I am watching all this unfold from afar, with a special kind of awe. My understanding — even though Kevin Rudd had tanked personally in the polls — was that he’d still win against the (equally unpopular) Tony Abbott on Green preferences. Clearly I was wrong. I can’t imagine Labor’s Sussex St Minions (insert BWAHAHAHA to order) ballsing something like this up. I really can’t.

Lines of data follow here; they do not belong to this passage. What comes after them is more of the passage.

(* ===== verification/AgentSystem.v ===== *)
(** The agent as a transition system: runs of the engine interleaved with the
    operations of the store, under storage failures, crashes and restarts.  An
    assertion that every elementary change, every execution and every reconciliation
    keeps holds in every state the agent reaches.  The operations come between whole runs
    here; [AgentShared] has them at any point of a run, over a second connection. *)
From S2P Require Import Prelude Domain AgentStore AgentStoreFacts AgentOps AgentEngine AgentEngineFacts.
Import Job.

#[local] Open Scope Z_scope.

(** * Steps *)

Section system.
Context `{StoreExternal} `{EngineExternal} {X : Type} `{Executor X}.
Implicit Types (e : Engine X).

(** An operation of the store between two runs; a release is recorded. *)
Definition after_op (op : StoreOp) e : Engine X :=
  let '(v, r) := run op e.(env) in
  {| env := v; executor := e.(executor); ticks := e.(ticks);
     removed_files := e.(removed_files);
     trace := match releases op, r with
              | Some job, Ok _ => Released job :: e.(trace)
              | _, _ => e.(trace)
              end |}.

(** The environment decides which calls will fail, and may replace the executor. *)
Definition disturbed (fs : list bool) (x : X) e : Engine X :=
  {| env := {| db := e.(env).(db); faults := fs; drawn := e.(env).(drawn); others := [] |}; executor := x;
     ticks := e.(ticks); removed_files := e.(removed_files); trace := e.(trace) |}.

Inductive agent_step e : Engine X → Prop :=
| step_run : agent_step e (run_once e).1
| step_op op : agent_step e (after_op op e)
| step_environment fs x : agent_step e (disturbed fs x e).

Definition initial e : Prop := e.(env).(db) = empty_store ∧ e.(trace) = [] ∧ quiet e.(env).

Definition agent_reachable e : Prop := ∃ e0, initial e0 ∧ rtc agent_step e0 e.

(** A release that fails leaves the tables alone. *)
Lemma failed_release op v job err :
  quiet v → releases op = Some job → (run op v).2 = Err err → (run op v).1.(db) = v.(db).
Proof.
  intros Hq. assert (∀ f, (with_id f v).2 = Err err → (with_id f v).1.(db) = v.(db)) as Hid.
  { intros f. unfold with_id, execute, mbind, sm_bind, new_event_id, transaction. rewrite quiet_meanwhile by done. simpl.
    destruct (head _) as [[]|]; simpl; [done|..];
      destruct (f _ (db v)); simpl; done. }
  destruct op; try done; intros _; apply Hid.
Qed.

(** * Loops over jobs *)

(** A loop over distinct jobs whose bodies each change only their own row. *)
Section loops.
Context {A : Type} (job_of : A → LocalJob) (body : A → M X unit) (I : assertion) (good : A → Prop).
Hypothesis body_ok : ∀ a s0 t0 r, store_wf s0 → I s0 t0 → good a →
  s0.(jobs) !! (job_of a).(job_id) = Some r → r.(row_job) = job_of a →
  let result s t := touched (job_of a).(job_id) s0 s ∧ I s t in
  m_triple (λ s t, s = s0 ∧ t = t0) (body a) (λ _, result) result.

Definition loop_inv (l : list A) : assertion := λ s t,
  store_wf s ∧ I s t ∧ NoDup ((λ a, (job_of a).(job_id)) <$> l) ∧
  ∀ a, a ∈ l → good a ∧ ∃ r, s.(jobs) !! (job_of a).(job_id) = Some r ∧ r.(row_job) = job_of a.

Lemma for_each_jobs l :
  m_triple (loop_inv l) (for_each_m body l) (λ _ s t, store_wf s ∧ I s t)
    (λ s t, store_wf s ∧ I s t).
Proof.
  eapply m_triple_post; [apply (m_triple_for_each loop_inv)|by intros ??? (?&?&_)].
  intros a l' e Hq (Hwf & HI & Hnd & Hall).
  destruct (Hall a) as (Ha & r & Hr & Hjob); [set_solver|].
  specialize (body_ok a _ _ r Hwf HI Ha Hr Hjob e Hq (conj eq_refl eq_refl)). simpl in body_ok.
  destruct (body a e) as [e1 [[]|err]]; destruct body_ok as [Hq1 [Ht HI1]];
    [|by split_and!; [|eapply touched_wf|]].
  split; [done|]. split_and!; [by eapply touched_wf|done|by eapply NoDup_cons_1_2|].
  intros a' Ha'. destruct (Hall a') as (Ha2 & r' & Hr' & Hjob'); [set_solver|].
  split; [done|]. exists r'. split; [|done]. rewrite (touched_frame _ _ _ Ht); [done|].
  intros Heq. apply NoDup_cons in Hnd as [Hnot _]. apply Hnot. rewrite <- Heq.
  by apply (list_elem_of_fmap_2 (λ a, (job_of a).(job_id))).
Qed.
End loops.

(** * Heads and due items *)

(** The conditions [runnable_heads] checks, read off the query. *)
Lemma elem_of_runnable_heads now s j :
  store_wf s → j ∈ runnable_heads now s →
  ∃ r, s.(jobs) !! j.(job_id) = Some r ∧ r.(row_job) = j ∧ is_head now s r = true.
Proof.
  intros Hwf (r & -> & Hr)%list_elem_of_fmap. apply elem_of_sort_by, list_elem_of_filter in Hr
    as [Hhead Hr]. exists r. by apply (elem_of_job_rows _ _ Hwf) in Hr.
Qed.

Lemma runnable_heads_ids now s :
  store_wf s → NoDup (job_id <$> runnable_heads now s).
Proof.
  intros Hwf. unfold runnable_heads. rewrite <- list_fmap_compose.
  rewrite sort_by_perm. by apply filtered_ids.
Qed.

Lemma is_head_state now s r : is_head now s r = true → row_state r ∈ queued_states.
Proof.
  unfold is_head, runnable. rewrite !andb_true_iff, orb_true_iff, andb_true_iff.
  intros [[[[[Hst _] _] _] _] _]. unfold queued_states.
  destruct Hst as [Hst|[Hst _]]; apply String.eqb_eq in Hst; rewrite Hst; set_solver.
Qed.

Lemma elem_of_due now limit s i :
  store_wf s → i ∈ due_reconciliations now limit s →
  i.(item_job).(state) ∈ native_states ∧
  ∃ r, s.(jobs) !! i.(item_job).(job_id) = Some r ∧ r.(row_job) = i.(item_job).
Proof.
  intros Hwf Hi. unfold due_reconciliations in Hi.
  apply elem_of_take in Hi as (n & Hi & _). apply list_elem_of_lookup_2 in Hi.
  apply elem_of_sort_by, list_elem_of_filter in Hi as [[_ Hst] Hi]. split; [done|].
  apply list_elem_of_omap in Hi as ((k & rc) & _ & (r & Hr & [= <-])%bind_Some). simpl.
  exists r. by rewrite (wf_key _ Hwf _ _ Hr).
Qed.

Lemma due_ids now limit s :
  store_wf s → NoDup ((λ i, i.(item_job).(job_id)) <$> due_reconciliations now limit s).
Proof.
  intros Hwf. unfold due_reconciliations. eapply sublist_NoDup;
    [|apply fmap_sublist, sublist_take]. rewrite sort_by_perm.
  eapply sublist_NoDup; [|apply fmap_sublist, sublist_filter].
  unfold reconciliation_items.
  assert (∀ l, NoDup l.*1 → NoDup ((λ i, i.(item_job).(job_id)) <$>
    omap (λ kr : string * ReconciliationRow, r ← s.(jobs) !! kr.1; Some
      {| item_job := r.(row_job); item_next_observe_unix_ms := kr.2.(rc_next_observe_unix_ms);
         item_uncertainty_deadline_unix_ms := kr.2.(rc_uncertainty_deadline_unix_ms);
         item_attempt_count := kr.2.(rc_attempt_count);
         item_cancel_requested := kr.2.(rc_cancel_requested) |}) l)) as Hgen.
  { induction l as [|[k rc] l IH]; intros Hnd; [constructor|]. simpl in Hnd |- *.
    apply NoDup_cons in Hnd as [Hk Hnd]. destruct (s.(jobs) !! k) as [r|] eqn:Hr; simpl; [|auto].
    apply NoDup_cons. split; [|auto]. rewrite (wf_key _ Hwf _ _ Hr).
    intros (i & Hki & Hi)%list_elem_of_fmap. apply list_elem_of_omap in Hi as ((k' & rc') & Hin & Hi).
    simpl in Hi. apply bind_Some in Hi as (r' & Hr' & [= <-]). simpl in Hki.
    rewrite (wf_key _ Hwf _ _ Hr') in Hki. subst k'. apply Hk.
    by apply (list_elem_of_fmap_2 fst) in Hin. }
  apply Hgen. rewrite btree_entries_perm. apply NoDup_fst_map_to_list.
Qed.

Lemma native_past st : st ∈ native_states → st ∉ pre_states.
Proof.
  intros Hst. repeat (apply elem_of_cons in Hst as [->|Hst]);
    [by apply (bool_decide_unpack _); vm_compute..|by apply not_elem_of_nil in Hst].
Qed.

(** * Assertions that a run keeps *)

Section keeps.
Variables (I : assertion) (good : LocalJob → Prop).
Hypothesis I_store : ∀ s s1 t, store_wf s → I s t → evolves None s s1 → I s1 t.
Hypothesis I_head : ∀ now s t job, store_wf s → I s t → job ∈ runnable_heads now s → good job.
Hypothesis I_execute : ∀ job s0 t0 r s t, store_wf s0 → I s0 t0 → good job →
  s0.(jobs) !! job.(job_id) = Some r → r.(row_job) = job → executed job s0 t0 s t → I s t.
Hypothesis I_reconcile : ∀ item s0 t0 r s t, store_wf s0 → I s0 t0 →
  item.(item_job).(state) ∈ native_states →
  s0.(jobs) !! item.(item_job).(job_id) = Some r → r.(row_job) = item.(item_job) →
  settled item s0 t0 s t → I s t.

#[local] Definition kept : assertion := λ s t, store_wf s ∧ I s t.

Lemma kept_evolves {A} (m : SM A) :
  sm_evolves None m → m_triple (X := X) kept (store m) (λ _, kept) kept.
Proof.
  intros Hm. apply m_triple_store. intros t v Hq [Hwf HI]. destruct (Hm v Hq Hwf) as [Hq1 Hev].
  assert (kept (m v).1.(db) t) as Hk.
  { split; [by eapply evolves_wf|by eapply I_store]. }
  by destruct (m v) as [v1 [a|err]].
Qed.

Lemma executed_touched job s0 t0 s t : executed job s0 t0 s t → touched job.(job_id) s0 s.
Proof. by intros [[_ Ht]|(sub & _ & st & (_ & Ht & _) & _)]. Qed.

Lemma execute_heads l :
  m_triple (loop_inv (λ j, j) I good l) (for_each_m execute_job l) (λ _, kept) kept.
Proof.
  apply for_each_jobs. intros job s0 t0 r Hwf HI Hgood Hr Hjob result.
  assert (∀ s t, executed job s0 t0 s t → result s t) as Hresult.
  { intros s t Hex. split; [by eapply executed_touched|by eapply I_execute]. }
  eapply m_triple_weaken; [apply (execute_job_triple job s0 t0)|..];
    [|intros u; apply Hresult|apply Hresult].
  intros s t [-> ->]. split_and!; [done|by eapply touched_refl|].
  unfold job_state. by rewrite Hr, <- Hjob.
Qed.

Lemma reconcile_items now l :
  m_triple (loop_inv item_job I (λ i, i.(item_job).(state) ∈ native_states) l)
    (for_each_m (λ item, reconcile_item item now) l) (λ _, kept) kept.
Proof.
  apply for_each_jobs. intros item s0 t0 r Hwf HI Hst Hr Hjob result.
  assert (∀ s t, settled item s0 t0 s t → result s t) as Hresult.
  { intros s t Hs. split; [by destruct Hs as (st & _ & _ & Ht & _)|by eapply I_reconcile]. }
  eapply m_triple_weaken; [apply (reconcile_item_triple item s0 t0); by apply native_past|..];
    [|intros u; apply Hresult|apply Hresult].
  intros s t [-> ->]. split_and!; [done|by eapply touched_refl|].
  unfold job_state. by rewrite Hr, <- Hjob.
Qed.

Lemma run_once_keeps : m_triple (X := X) kept run_once (λ _, kept) kept.
Proof.
  eapply m_triple_bind; [apply m_triple_now|]. intros now. cbn beta.
  apply (m_triple_bind _ _ (λ _, kept)); [apply kept_evolves, expire_waiting_evolves|]. intros _.
  apply (m_triple_bind _ _ (λ heads, loop_inv (λ j, j) I good heads)).
  { apply m_triple_store. intros t. apply sm_triple_query; [done|]. intros s [Hwf HI].
    split_and!; [done|done|by apply runnable_heads_ids|]. intros job Hjob.
    split; [by eapply I_head|].
    destruct (elem_of_runnable_heads _ _ _ Hwf Hjob) as (r & ? & ? & _). eauto. }
  intros heads. eapply m_triple_bind; [apply execute_heads|]. intros u. cbn beta.
  apply (m_triple_bind _ _ (λ _, kept)); [|intros n; by apply m_triple_ret].
  eapply m_triple_bind; [apply m_triple_now|]. intros now2. cbn beta.
  apply (m_triple_bind _ _ (λ items, loop_inv item_job I
           (λ i, i.(item_job).(state) ∈ native_states) items)).
  { apply m_triple_store. intros t. apply sm_triple_query; [done|]. intros s [Hwf HI].
    split_and!; [done|done|by apply due_ids|]. intros item Hi. by apply (elem_of_due now2 32). }
  intros items. eapply m_triple_bind; [apply reconcile_items|]. intros u2.
  by apply m_triple_ret.
Qed.

Lemma run_step e : quiet e.(env) → kept e.(env).(db) e.(trace) →
  quiet (run_once e).1.(env) ∧ kept (run_once e).1.(env).(db) (run_once e).1.(trace).
Proof.
  intros Hq Hk. pose proof (run_once_keeps e Hq Hk) as Hrun. by destruct (run_once e) as [e1 [a|err]].
Qed.

(** Operations between runs: a release may use the release edges and is recorded. *)
Hypothesis I_op : ∀ released s s1 t, store_wf s → I s t → evolves released s s1 →
  I s1 (match released with Some job => Released job :: t | None => t end).

Lemma op_step op e : quiet e.(env) → kept e.(env).(db) e.(trace) →
  quiet (after_op op e).(env) ∧ kept (after_op op e).(env).(db) (after_op op e).(trace).
Proof.
  intros Hq [Hwf HI]. pose proof (run_evolves op e.(env) Hq Hwf) as [Hq1 Hev].
  pose proof (λ job err, failed_release op e.(env) job err Hq) as Hfail. unfold after_op.
  destruct (run op (env e)) as [v r]. simpl in *. split; [done|]. split; [by eapply evolves_wf|].
  destruct (releases op) as [job|].
  - destruct r as [[]|err]; [by eapply (I_op (Some job))|]. by rewrite (Hfail job err).
  - by eapply (I_op None).
Qed.

Lemma agent_keeps e e1 : rtc agent_step e e1 → quiet e.(env) → kept e.(env).(db) e.(trace) →
  quiet e1.(env) ∧ kept e1.(env).(db) e1.(trace).
Proof.
  induction 1 as [|e e2 e1 Hstep _ IH]; [done|]. intros Hq Hk.
  assert (quiet e2.(env) ∧ kept e2.(env).(db) e2.(trace)) as [Hq2 Hk2];
    [|by apply IH]. destruct Hstep; [by apply run_step|by apply op_step|done].
Qed.
End keeps.

Lemma agent_reachable_quiet e : agent_reachable e → quiet e.(env) ∧ store_wf e.(env).(db).
Proof.
  intros (e0 & (Hdb & Ht & Hq) & Hsteps).
  destruct (agent_keeps (λ _ _, True) (λ _, True) ltac:(done) ltac:(done) ltac:(done) ltac:(done)
           ltac:(done) _ _ Hsteps) as (Hq1 & Hwf & _); [done| |done].
  split; [|done]. rewrite Hdb. apply empty_store_wf.
Qed.
Lemma agent_reachable_wf e : agent_reachable e → store_wf e.(env).(db).
Proof. apply agent_reachable_quiet. Qed.

(** * Rows under elementary changes *)

Lemma prim_rows_kept released s s1 k r :
  prim released s s1 → s.(jobs) !! k = Some r →
  ∃ r1, s1.(jobs) !! k = Some r1 ∧ keeps r.(row_job) r1.(row_job) ∧
        (row_state r1 = row_state r ∨ edge released k (row_state r) (row_state r1)).
Proof.
  intros Hprim Hr.
  destruct Hprim as [id k2 st re me de t s2 Htx|k' r' r1' Hr' Hpin Hedge|f Hf|job facts st conf s2 Hnone _ Hin|t g|s2 Hcore _].
  - exists r. rewrite (append_event_tx_jobs _ _ _ _ _ _ _ _ _ _ Htx). auto.
  - simpl. destruct (decide (k' = k)) as [->|Hne].
    + rewrite lookup_insert_eq. rewrite Hr in Hr'. injection Hr' as <-. eauto.
    + rewrite lookup_insert_ne by done. eauto.
  - simpl. rewrite lookup_fmap, Hr. destruct (Hf r). eauto.
  - apply insert_job_Ok in Hin as (c & ->). simpl. rewrite lookup_insert_ne by congruence. eauto.
  - simpl. eauto.
  - injection Hcore as Hjobs _ _ _ _ _. rewrite Hjobs. eauto.
Qed.

Lemma evolves_rows released s s1 k r :
  evolves released s s1 → s.(jobs) !! k = Some r →
  ∃ r1, s1.(jobs) !! k = Some r1 ∧ keeps r.(row_job) r1.(row_job) ∧
        rtc (edge released k) (row_state r) (row_state r1).
Proof.
  intros Hev. revert r. induction Hev as [s|s s2 s1 Hprim _ IH]; intros r Hr; [eauto using rtc_refl|].
  destruct (prim_rows_kept _ _ _ _ _ Hprim Hr) as (r2 & Hr2 & Hpin2 & Hmove).
  destruct (IH _ Hr2) as (r1 & Hr1 & Hpin1 & Hmoves). exists r1. split_and!; [done|by etrans|].
  destruct Hmove as [Heq|Hmove]; [by rewrite <- Heq|by eapply rtc_l].
Qed.
End system.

Of course it’s harder for me to follow Australian politics with the same detail and precision one would expect from persons still ‘in country’, so I freely concede that this is all a bit strange and overwhelming, and that I am likely to be wrong in both the general and the particular. I must admit that when the item popped up in the BBC’s newsfeed, I went and took a look at Larvatus Prodeo, which now has so many posts on the issue I am struggling to keep track of them all. Labor types are thick on the ground there, so I counsel a visit. Start here.
I do think this is borne of panic, and of political carelessness, and (without having heard it; I’ve only read it), I also think Rudd’s speech before the vote (kindly provided over at Catallaxy) was both combative and gracious in equal measure. But then he chose not to stand, meaning that Julia Gillard now resembles UK Labour’s Gordon Brown: a Prime Minister not even elected by her own party, never mind by the people.
To my mind, she now needs to call an election without delay, partly so she can gain the benefit of her political honeymoon (which will, inevitably, last a little longer both because she is Australia’s first woman PM and a physically attractive woman at that) and partly so that she can wash the odour that attaches to unelected leaders off her person forthwith.
Often, when I think I understand Australian politics, I find it bounces away from me, hiding behind trees and rocks and jeering and wriggling its fingers. It is doing all of those things now.
Explanations are, of course, welcome.